Dataset records:
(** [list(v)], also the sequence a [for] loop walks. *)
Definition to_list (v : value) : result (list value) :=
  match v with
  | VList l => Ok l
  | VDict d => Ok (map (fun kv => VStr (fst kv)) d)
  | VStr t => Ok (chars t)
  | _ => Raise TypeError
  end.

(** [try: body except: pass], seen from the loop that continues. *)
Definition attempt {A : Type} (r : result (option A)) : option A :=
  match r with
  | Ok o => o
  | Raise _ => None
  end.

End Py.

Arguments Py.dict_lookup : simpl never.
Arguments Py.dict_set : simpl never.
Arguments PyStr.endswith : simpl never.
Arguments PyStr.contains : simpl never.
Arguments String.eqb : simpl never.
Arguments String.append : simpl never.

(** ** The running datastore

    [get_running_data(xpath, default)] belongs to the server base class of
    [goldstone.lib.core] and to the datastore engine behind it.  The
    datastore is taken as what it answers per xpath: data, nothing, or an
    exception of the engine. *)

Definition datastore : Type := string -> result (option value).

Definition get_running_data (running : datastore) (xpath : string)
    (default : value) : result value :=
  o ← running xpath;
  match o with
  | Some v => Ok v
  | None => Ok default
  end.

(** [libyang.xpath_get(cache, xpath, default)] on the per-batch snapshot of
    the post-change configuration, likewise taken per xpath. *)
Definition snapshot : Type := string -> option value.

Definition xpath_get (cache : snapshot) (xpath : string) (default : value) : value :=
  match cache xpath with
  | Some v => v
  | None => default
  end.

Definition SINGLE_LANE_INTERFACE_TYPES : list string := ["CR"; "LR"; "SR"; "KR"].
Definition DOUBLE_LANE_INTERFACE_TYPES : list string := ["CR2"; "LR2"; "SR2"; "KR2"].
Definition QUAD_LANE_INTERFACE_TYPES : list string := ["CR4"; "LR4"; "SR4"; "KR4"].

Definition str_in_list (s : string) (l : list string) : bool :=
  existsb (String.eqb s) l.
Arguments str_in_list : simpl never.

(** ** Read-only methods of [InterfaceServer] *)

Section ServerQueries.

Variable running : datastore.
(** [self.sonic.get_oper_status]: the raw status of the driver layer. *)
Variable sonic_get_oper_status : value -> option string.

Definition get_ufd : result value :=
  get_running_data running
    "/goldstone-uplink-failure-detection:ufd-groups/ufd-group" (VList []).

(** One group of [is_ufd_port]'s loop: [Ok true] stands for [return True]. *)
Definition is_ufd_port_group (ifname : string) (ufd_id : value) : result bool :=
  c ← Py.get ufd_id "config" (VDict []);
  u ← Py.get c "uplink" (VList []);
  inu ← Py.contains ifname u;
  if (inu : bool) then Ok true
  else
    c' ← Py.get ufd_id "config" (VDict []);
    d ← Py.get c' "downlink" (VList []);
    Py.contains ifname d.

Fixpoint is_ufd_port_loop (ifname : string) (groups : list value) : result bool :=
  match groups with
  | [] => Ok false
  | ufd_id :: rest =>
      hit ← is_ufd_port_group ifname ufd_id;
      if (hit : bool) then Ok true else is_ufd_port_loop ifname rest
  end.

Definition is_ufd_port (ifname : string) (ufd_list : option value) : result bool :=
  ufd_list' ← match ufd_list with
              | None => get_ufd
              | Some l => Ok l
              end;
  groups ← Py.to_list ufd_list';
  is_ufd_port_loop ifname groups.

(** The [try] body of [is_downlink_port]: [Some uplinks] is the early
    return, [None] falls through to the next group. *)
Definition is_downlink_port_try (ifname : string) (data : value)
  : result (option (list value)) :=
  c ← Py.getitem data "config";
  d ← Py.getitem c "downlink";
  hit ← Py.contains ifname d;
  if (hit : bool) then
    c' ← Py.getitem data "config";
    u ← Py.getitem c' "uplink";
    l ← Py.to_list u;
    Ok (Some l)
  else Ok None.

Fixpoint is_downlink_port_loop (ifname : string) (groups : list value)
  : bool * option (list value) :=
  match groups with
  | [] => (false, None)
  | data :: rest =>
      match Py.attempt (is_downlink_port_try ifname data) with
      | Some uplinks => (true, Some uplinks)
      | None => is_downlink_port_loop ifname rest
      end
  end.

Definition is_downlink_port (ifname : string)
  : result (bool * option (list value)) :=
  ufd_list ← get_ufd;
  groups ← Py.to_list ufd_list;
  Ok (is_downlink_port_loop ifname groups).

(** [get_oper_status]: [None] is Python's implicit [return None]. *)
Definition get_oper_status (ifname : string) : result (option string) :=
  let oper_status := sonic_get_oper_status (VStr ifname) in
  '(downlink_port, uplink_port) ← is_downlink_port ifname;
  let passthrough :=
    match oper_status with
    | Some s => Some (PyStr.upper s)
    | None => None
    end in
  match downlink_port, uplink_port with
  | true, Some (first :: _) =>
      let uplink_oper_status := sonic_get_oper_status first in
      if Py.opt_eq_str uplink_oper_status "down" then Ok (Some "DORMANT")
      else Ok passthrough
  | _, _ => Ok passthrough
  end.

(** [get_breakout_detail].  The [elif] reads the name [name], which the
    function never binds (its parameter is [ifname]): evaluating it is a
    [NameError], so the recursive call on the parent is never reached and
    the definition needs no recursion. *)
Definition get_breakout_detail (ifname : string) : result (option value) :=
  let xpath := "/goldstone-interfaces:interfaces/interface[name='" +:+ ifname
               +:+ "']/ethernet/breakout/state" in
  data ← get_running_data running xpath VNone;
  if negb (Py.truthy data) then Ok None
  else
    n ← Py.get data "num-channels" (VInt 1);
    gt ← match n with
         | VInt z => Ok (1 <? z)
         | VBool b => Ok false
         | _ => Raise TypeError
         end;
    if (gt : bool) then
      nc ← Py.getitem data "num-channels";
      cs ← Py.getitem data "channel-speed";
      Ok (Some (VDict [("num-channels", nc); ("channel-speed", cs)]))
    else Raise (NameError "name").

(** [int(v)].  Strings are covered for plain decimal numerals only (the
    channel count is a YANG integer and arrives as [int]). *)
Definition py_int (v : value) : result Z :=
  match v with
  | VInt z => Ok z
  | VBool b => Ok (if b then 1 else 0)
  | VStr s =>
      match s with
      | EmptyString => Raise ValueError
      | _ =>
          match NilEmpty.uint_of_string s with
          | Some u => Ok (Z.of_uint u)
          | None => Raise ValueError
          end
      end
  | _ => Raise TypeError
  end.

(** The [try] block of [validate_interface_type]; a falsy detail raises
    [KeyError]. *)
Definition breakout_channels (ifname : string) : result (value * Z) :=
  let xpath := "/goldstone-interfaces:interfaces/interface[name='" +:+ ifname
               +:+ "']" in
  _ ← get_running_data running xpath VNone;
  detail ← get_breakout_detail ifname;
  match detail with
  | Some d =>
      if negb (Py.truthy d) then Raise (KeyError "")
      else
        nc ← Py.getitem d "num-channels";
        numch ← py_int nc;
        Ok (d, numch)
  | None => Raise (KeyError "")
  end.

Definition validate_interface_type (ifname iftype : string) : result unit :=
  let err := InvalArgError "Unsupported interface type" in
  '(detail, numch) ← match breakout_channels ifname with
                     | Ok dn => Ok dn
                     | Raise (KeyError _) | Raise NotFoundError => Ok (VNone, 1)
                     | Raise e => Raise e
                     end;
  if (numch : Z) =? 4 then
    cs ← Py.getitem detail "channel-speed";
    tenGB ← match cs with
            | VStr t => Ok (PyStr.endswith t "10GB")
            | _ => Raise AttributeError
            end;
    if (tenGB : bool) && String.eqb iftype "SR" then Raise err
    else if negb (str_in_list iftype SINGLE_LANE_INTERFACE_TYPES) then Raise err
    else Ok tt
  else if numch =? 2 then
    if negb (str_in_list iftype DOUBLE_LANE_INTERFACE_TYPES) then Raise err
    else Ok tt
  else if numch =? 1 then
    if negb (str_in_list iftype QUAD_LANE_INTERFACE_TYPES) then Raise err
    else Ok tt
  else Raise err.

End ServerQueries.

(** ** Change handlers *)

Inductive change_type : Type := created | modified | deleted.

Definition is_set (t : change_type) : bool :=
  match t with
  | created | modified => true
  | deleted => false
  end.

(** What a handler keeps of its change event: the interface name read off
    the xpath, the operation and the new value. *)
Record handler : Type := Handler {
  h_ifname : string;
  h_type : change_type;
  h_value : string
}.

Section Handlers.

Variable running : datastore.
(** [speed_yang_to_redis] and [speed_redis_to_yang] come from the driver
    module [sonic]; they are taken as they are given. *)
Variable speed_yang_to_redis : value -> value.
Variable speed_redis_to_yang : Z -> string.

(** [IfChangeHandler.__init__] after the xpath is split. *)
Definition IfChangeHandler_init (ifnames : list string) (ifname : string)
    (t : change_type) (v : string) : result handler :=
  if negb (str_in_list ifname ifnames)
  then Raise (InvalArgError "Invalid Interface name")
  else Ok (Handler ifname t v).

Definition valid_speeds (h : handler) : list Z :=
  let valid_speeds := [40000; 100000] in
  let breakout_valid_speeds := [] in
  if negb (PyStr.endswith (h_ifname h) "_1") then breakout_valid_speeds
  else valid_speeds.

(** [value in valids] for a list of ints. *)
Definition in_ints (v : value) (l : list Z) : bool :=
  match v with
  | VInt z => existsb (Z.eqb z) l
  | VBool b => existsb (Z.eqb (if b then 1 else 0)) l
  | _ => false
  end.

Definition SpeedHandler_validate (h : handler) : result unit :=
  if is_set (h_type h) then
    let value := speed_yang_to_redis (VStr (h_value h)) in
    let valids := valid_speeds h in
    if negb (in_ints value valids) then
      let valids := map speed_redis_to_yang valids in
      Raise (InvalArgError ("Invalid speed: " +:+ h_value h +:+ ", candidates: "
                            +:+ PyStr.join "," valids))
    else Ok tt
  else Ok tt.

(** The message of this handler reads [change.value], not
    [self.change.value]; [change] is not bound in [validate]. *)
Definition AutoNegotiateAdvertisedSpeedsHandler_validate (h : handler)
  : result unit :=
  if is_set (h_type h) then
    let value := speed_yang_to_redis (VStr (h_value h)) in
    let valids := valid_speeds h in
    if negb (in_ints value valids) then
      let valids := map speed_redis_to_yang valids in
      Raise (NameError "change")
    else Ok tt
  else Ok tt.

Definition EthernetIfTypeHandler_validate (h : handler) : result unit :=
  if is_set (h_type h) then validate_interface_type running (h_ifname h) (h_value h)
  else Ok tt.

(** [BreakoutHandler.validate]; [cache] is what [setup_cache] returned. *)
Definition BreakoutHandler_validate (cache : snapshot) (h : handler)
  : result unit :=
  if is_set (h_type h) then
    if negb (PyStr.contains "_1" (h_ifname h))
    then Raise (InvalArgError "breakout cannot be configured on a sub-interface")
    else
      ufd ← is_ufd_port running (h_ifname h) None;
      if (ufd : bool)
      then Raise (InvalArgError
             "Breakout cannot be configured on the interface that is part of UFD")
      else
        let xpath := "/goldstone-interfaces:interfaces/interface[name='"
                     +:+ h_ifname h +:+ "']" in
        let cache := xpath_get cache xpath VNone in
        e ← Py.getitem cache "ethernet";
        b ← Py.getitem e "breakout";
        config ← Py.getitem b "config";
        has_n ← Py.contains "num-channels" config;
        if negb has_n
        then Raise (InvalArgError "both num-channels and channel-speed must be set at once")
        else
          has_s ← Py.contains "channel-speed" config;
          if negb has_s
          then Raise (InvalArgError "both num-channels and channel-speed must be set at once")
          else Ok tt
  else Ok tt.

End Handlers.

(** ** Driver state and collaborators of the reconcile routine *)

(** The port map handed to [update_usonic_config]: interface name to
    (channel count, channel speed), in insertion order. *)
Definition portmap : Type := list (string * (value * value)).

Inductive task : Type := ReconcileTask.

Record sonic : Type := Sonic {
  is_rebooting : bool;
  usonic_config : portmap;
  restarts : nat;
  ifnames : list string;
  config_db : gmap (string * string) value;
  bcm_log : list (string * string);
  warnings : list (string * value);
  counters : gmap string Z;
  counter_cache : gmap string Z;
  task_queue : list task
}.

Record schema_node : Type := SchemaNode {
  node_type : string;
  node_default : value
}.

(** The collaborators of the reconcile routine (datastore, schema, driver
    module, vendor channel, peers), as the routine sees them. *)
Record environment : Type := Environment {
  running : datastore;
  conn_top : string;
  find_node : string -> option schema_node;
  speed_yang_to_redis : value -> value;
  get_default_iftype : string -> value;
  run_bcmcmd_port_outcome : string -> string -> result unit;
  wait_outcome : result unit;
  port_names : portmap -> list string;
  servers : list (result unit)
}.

> _Task to carry out_: Spot the lines above that mention "Section" and copy them.

> _Expected answer_:
Section ServerQueries.
Section Handlers.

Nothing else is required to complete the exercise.